Plaza del Campillo del Mundo Nuevo. Sita en Lavapiés, esta plaza es desconocida para muchos madrileños, allí donde se ubica la Oficina de Extranjería. Y, si acertado o no fue el nombre otorgado a tal espacio, sí está claro que un Mundo Nuevo se ha desplegado ante nuestros atónitos ojos, sean locales, comunitarios o del más allá.
Esta plaza, entre Puerta de Toledo y Embajadores, a diferencia del barullo humano y globalizado que respira los domingos, los sábados acoge el otro rastro (minúsculo).

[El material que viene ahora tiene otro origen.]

(** The difference of the aligned mantissas has the sign of the difference
    of the values. *)
Lemma aligned_difference sy my ey sx mx ex :
  emin <= ex -> emin <= ey ->
  let ez := Z.min ey ex in
  (cond_Zopp sy (Zpos (fst (shl_align my ey ez)))
   - cond_Zopp sx (Zpos (fst (shl_align mx ex ez)))) * 2 ^ (ez - emin)
  = scaled (S754_finite sy my ey) - scaled (S754_finite sx mx ex).
Proof.
  intros Hx Hy ez. rewrite !shl_align_value by lia. cbn [scaled].
  assert (Hpy : 2 ^ (ey - ez) * 2 ^ (ez - emin) = 2 ^ (ey - emin)).
  { rewrite <- Z.pow_add_r by lia. f_equal. lia. }
  assert (Hpx : 2 ^ (ex - ez) * 2 ^ (ez - emin) = 2 ^ (ex - emin)).
  { rewrite <- Z.pow_add_r by lia. f_equal. lia. }
  destruct sy, sx; cbn [cond_Zopp]; nia.
Qed.

(** [y - x] is positive exactly when [x] is below [y]. *)
Lemma sub_positive x y :
  valid_binary prec emax x = true -> valid_binary prec emax y = true ->
  x <> S754_nan -> y <> S754_nan ->
  SFltb (S754_zero false) (SFsub prec emax y x) = true <-> scaled x < scaled y.
Proof.
  intros Vx Vy Nx Ny.
  assert (Hb : 0 < bound) by (unfold bound; apply Z.pow_pos_nonneg; [lia|done]).
  destruct y as [sy|sy| |sy my ey], x as [sx|sx| |sx mx ex]; try done.
  - destruct sy, sx; simpl; split; (done || lia).
  - destruct sx; simpl; split; (done || lia).
  - pose proof (finite_below_bound _ _ _ Vx). destruct sx; simpl; split; (done || lia).
  - destruct sy; simpl; split; (done || lia).
  - destruct sy, sx; simpl; split; (done || lia).
  - pose proof (finite_below_bound _ _ _ Vx).
    destruct sy, sx; simpl; split; (done || lia).
  - pose proof (finite_below_bound _ _ _ Vy). destruct sy; simpl; split; (done || lia).
  - pose proof (finite_below_bound _ _ _ Vy).
    destruct sy, sx; simpl; split; (done || lia).
  - pose proof (valid_finite _ _ _ Vx) as [Hex _].
    pose proof (valid_finite _ _ _ Vy) as [Hey _].
    pose proof (aligned_difference sy my ey sx mx ex ltac:(lia) ltac:(lia)) as Hd.
    cbv zeta in Hd. cbn [SFsub].
    set (D := cond_Zopp sy _ - cond_Zopp sx _) in *.
    assert (Hp : 0 < 2 ^ (Z.min ey ex - emin)) by (apply Z.pow_pos_nonneg; lia).
    destruct D as [|d|d] eqn:ED; cbn [binary_normalize].
    + split; [done|]. intros Hlt. nia.
    + split; [intros _; nia|]. intros _.
      apply positiveSF_ltb, binary_round_pos. lia.
    + rewrite binary_round_neg. split; [done|]. intros Hlt. nia.
Qed.


Lemma digits2_lower m : 2 ^ (Zpos (digits2_pos m) - 1) <= Zpos m.
Proof.
  induction m as [m IH|m IH|]; cbn [digits2_pos]; [| |done];
    rewrite Pos2Z.inj_succ;
    replace (Z.succ (Zpos (digits2_pos m)) - 1) with (Z.succ (Zpos (digits2_pos m) - 1))
      by lia;
    rewrite Z.pow_succ_r by lia; lia.
Qed.

(** Among valid numbers, the smaller exponent gives the smaller magnitude. *)
Lemma exponent_orders s1 m1 e1 s2 m2 e2 :
  valid_binary prec emax (S754_finite s1 m1 e1) = true ->
  valid_binary prec emax (S754_finite s2 m2 e2) = true ->
  e1 < e2 -> Zpos m1 * 2 ^ (e1 - emin) < Zpos m2 * 2 ^ (e2 - emin).
Proof.
  intros V1 V2 He.
  pose proof (valid_finite _ _ _ V1) as [H1 D1].
  pose proof (valid_finite _ _ _ V2) as [H2 D2].
  assert (Hd : Zpos (digits2_pos m2) = prec).
  { unfold valid_binary, bounded, canonical_mantissa in V2.
    apply andb_true_iff in V2 as [Hc _]. apply Z.eqb_eq in Hc.
    unfold fexp, emin, SpecFloat.emin, FloatOps.prec, FloatOps.emax in *. lia. }
  pose proof (digits2_bound m1) as Hm1. pose proof (digits2_lower m2) as Hm2.
  rewrite Hd in Hm2.
  assert (Hp1 : 2 ^ Zpos (digits2_pos m1) <= 2 ^ prec) by (apply Z.pow_le_mono_r; lia).
  assert (Hp2 : 2 ^ (e1 + 1 - emin) <= 2 ^ (e2 - emin)) by (apply Z.pow_le_mono_r; lia).
  assert (Hp3 : 2 ^ (e1 + 1 - emin) = 2 * 2 ^ (e1 - emin)).
  { replace (e1 + 1 - emin) with (Z.succ (e1 - emin)) by lia.
    rewrite Z.pow_succ_r by lia. done. }
  assert (Hp4 : 2 ^ prec = 2 * 2 ^ (prec - 1)) by done.
  assert (Hp5 : 0 < 2 ^ (e1 - emin)) by (apply Z.pow_pos_nonneg; lia).
  assert (Hp6 : 0 < 2 ^ (prec - 1)) by done.
  nia.
Qed.

(** Comparing two numbers other than NaN compares their values. *)
Lemma compare_key x y :
  valid_binary prec emax x = true -> valid_binary prec emax y = true ->
  x <> S754_nan -> y <> S754_nan ->
  SFcompare x y = Some (scaled x ?= scaled y).
Proof.
  intros Vx Vy Nx Ny.
  assert (Hb : 0 < bound) by (unfold bound; apply Z.pow_pos_nonneg; [lia|done]).
  assert (Hlt : forall a b, a < b -> (a ?= b) = Lt) by (intros; by apply Z.compare_lt_iff).
  assert (Hgt : forall a b, b < a -> (a ?= b) = Gt) by (intros; by apply Z.compare_gt_iff).
  destruct x as [sx|sx| |sx mx ex], y as [sy|sy| |sy my ey]; try done.
  - destruct sx, sy; cbn [SFcompare scaled cond_Zopp]; f_equal; symmetry;
      (apply Hlt; lia) || (apply Hgt; lia) || apply Z.compare_refl.
  - pose proof (finite_below_bound _ _ _ Vy).
    destruct sy; cbn [SFcompare scaled cond_Zopp]; f_equal; symmetry;
      (apply Hlt; lia) || (apply Hgt; lia).
  - destruct sx; cbn [SFcompare scaled cond_Zopp]; f_equal; symmetry;
      (apply Hlt; lia) || (apply Hgt; lia).
  - destruct sx, sy; cbn [SFcompare scaled cond_Zopp]; f_equal; symmetry;
      (apply Hlt; lia) || (apply Hgt; lia) || apply Z.compare_refl.
  - pose proof (finite_below_bound _ _ _ Vy).
    destruct sx, sy; cbn [SFcompare scaled cond_Zopp]; f_equal; symmetry;
      (apply Hlt; lia) || (apply Hgt; lia).
  - pose proof (finite_below_bound _ _ _ Vx).
    destruct sx; cbn [SFcompare scaled cond_Zopp]; f_equal; symmetry;
      (apply Hlt; lia) || (apply Hgt; lia).
  - pose proof (finite_below_bound _ _ _ Vx).
    destruct sx, sy; cbn [SFcompare scaled cond_Zopp]; f_equal; symmetry;
      (apply Hlt; lia) || (apply Hgt; lia).
  - pose proof (finite_below_bound _ _ _ Vx). pose proof (finite_below_bound _ _ _ Vy).
    assert (Hsame : ex = ey ->
              (Zpos mx * 2 ^ (ex - emin) ?= Zpos my * 2 ^ (ey - emin))
              = Pos.compare_cont Eq mx my).
    { intros ->. pose proof (valid_finite _ _ _ Vy) as [? _].
      assert (Hp : 0 < 2 ^ (ey - emin)) by (apply Z.pow_pos_nonneg; lia).
      change (Pos.compare_cont Eq mx my) with (Zpos mx ?= Zpos my).
      destruct (Z.compare_spec (Zpos mx) (Zpos my)) as [E|L|G].
      - rewrite E. apply Z.compare_refl.
      - apply Hlt. nia.
      - apply Hgt. nia. }
    cbn [SFcompare scaled]. f_equal.
    destruct sx, sy; cbn [cond_Zopp]; symmetry.
    + rewrite Z.compare_opp. destruct (Z.compare_spec ex ey) as [He|He|He].
      * rewrite Z.compare_antisym. f_equal. by apply Hsame.
      * apply Hgt. by apply (exponent_orders true mx ex true my ey).
      * apply Hlt. by apply (exponent_orders true my ey true mx ex).
    + apply Hlt. lia.
    + apply Hgt. lia.
    + destruct (Z.compare_spec ex ey) as [He|He|He].
      * by apply Hsame.
      * apply Hlt. by apply (exponent_orders false mx ex false my ey).
      * apply Hgt. by apply (exponent_orders false my ey false mx ex).
Qed.

Lemma is_nan_spec x : PrimFloat.is_nan x = false -> FloatOps.Prim2SF x <> S754_nan.
Proof.
  unfold PrimFloat.is_nan. rewrite FloatAxioms.eqb_spec. intros H E.
  rewrite E in H. done.
Qed.

Lemma positive_difference x y :
  PrimFloat.is_nan x = false -> PrimFloat.is_nan y = false ->
  PrimFloat.ltb (PrimFloat.of_uint63 (Uint63.of_Z 0)) (PrimFloat.sub y x) = true
  <-> value x < value y.
Proof.
  intros Hx Hy. rewrite FloatAxioms.ltb_spec, FloatAxioms.of_uint63_spec, FloatAxioms.sub_spec.
  change (binary_normalize FloatOps.prec FloatOps.emax _ 0 false) with (S754_zero false).
  apply sub_positive; auto using FloatAxioms.Prim2SF_valid, is_nan_spec.
Qed.


(** [x <= y] on numbers other than NaN is the order of their values. *)
Lemma leb_value x y :
  PrimFloat.is_nan x = false -> PrimFloat.is_nan y = false ->
  PrimFloat.leb x y = true <-> value x <= value y.
Proof.
  intros Hx Hy. rewrite FloatAxioms.leb_spec. unfold SFleb, value.
  rewrite compare_key by auto using FloatAxioms.Prim2SF_valid, is_nan_spec.
  destruct (Z.compare_spec (scaled (FloatOps.Prim2SF x)) (scaled (FloatOps.Prim2SF y)));
    split; (done || lia).
Qed.

End Binary64Facts.

Module HybridFacts.
Import JsNumber Hybrid.

Lemma positionFrom_None start i l : positionFrom start i l = None <-> i ∉ l.
Proof.
  revert start. induction l as [|x l IH]; intros start; simpl.
  - split; [intros _; apply not_elem_of_nil|done].
  - rewrite not_elem_of_cons. destruct (String.eqb_spec i x) as [->|Hne].
    + split; [discriminate|intros [? _]; congruence].
    + rewrite IH. tauto.
Qed.

Lemma positionFrom_lookup start i l p :
  NoDup l -> l !! p = Some i -> positionFrom start i l = Some (start + p)%nat.
Proof.
  revert start p. induction l as [|x l IH]; intros start p Hnd; [done|].
  apply NoDup_cons in Hnd as [Hx Hnd]. destruct p as [|p]; simpl.
  - intros [= ->]. rewrite String.eqb_refl. f_equal. lia.
  - intros Hp. destruct (String.eqb_spec i x) as [->|Hne].
    + exfalso. apply Hx. by eapply list_elem_of_lookup_2.
    + rewrite (IH (S start) p Hnd Hp). f_equal. lia.
Qed.

Lemma candidates_elem sem lex i : i ∈ candidates sem lex <-> i ∈ sem \/ i ∈ lex.
Proof.
  unfold candidates. rewrite elem_of_app, elem_of_List_filter, negb_true_iff,
    existsb_eqb_not_elem.
  destruct (decide (i ∈ sem)); tauto.
Qed.

Section Facts.
Context {num : Type} {arith : Arith num}.
Implicit Types (weight scale : num) (m : JsMap.t (@Combined num)).

Lemma forEach_semantic_get weight n l : forall start m i,
  NoDup l ->
  JsMap.get i (forEachIndexed (addSemantic weight n) start l m)
  = match positionFrom start i l with
    | Some p => Some (mkCombined i (mul (normalizedScore p n) weight) (ofNat 0))
    | None => JsMap.get i m
    end.
Proof.
  induction l as [|x l IH]; intros start m i Hnd; simpl; [done|].
  apply NoDup_cons in Hnd as [Hx Hnd]. rewrite IH by done.
  destruct (String.eqb_spec i x) as [->|Hne].
  - rewrite (proj2 (positionFrom_None (S start) x l) Hx).
    unfold addSemantic. by rewrite JsMapFacts.get_set_eq.
  - destruct (positionFrom (S start) i l); [done|].
    unfold addSemantic. by rewrite JsMapFacts.get_set_ne.
Qed.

Nada que envidiar al clásico de los clásicos, en mi opinión, quizás ya saturada de encontrar siempre más de lo mismo.
El mercadillo de toda la vida, entendido como tal, tiene aquí a sus incondicionales, los que aman lo tradicional sin excederse, los que buscan rodearse de personas del barrio y aplauden el griterío, los que acuden de ex profeso a su cita semanal puntuales y paraguas en mano, se pasean con sus hijos y nietos y asumen el rol de intercambiadores de cromos infantiles Franco Panini, imitando como hicieran antaño sus padres.
Aquí se grita (más si cabe que en el Rastro), se regatea, se revuelve entre un sinfín de artículos y vetustas reliquias –filarmónicas y castañuelas, combinaciones y trasparencias, patines, peinetas, embudos, palanganas, corchos, peines, muñecas Nancys patinadoras, diez pares de calcetines…–, objetos y tejidos que, con solo haber hecho un barrido en casas de nuestros abuelos, hubiéramos montado rastros tres veces mayores que el que aquí contamos.
A mí, en particular, me gusta entablar conversación en estos lugares libres de pecado lingüístico, ojear y palpar la mercancía, hacer uno, dos, tres Instagrams para el recuerdo o dejarme robar una sonrisa con algunos piropos que no por más bizarros son menos dignos de ser apreciados. ¡Viva lo castizo, sea dicho! Además, vivirlo es gratis.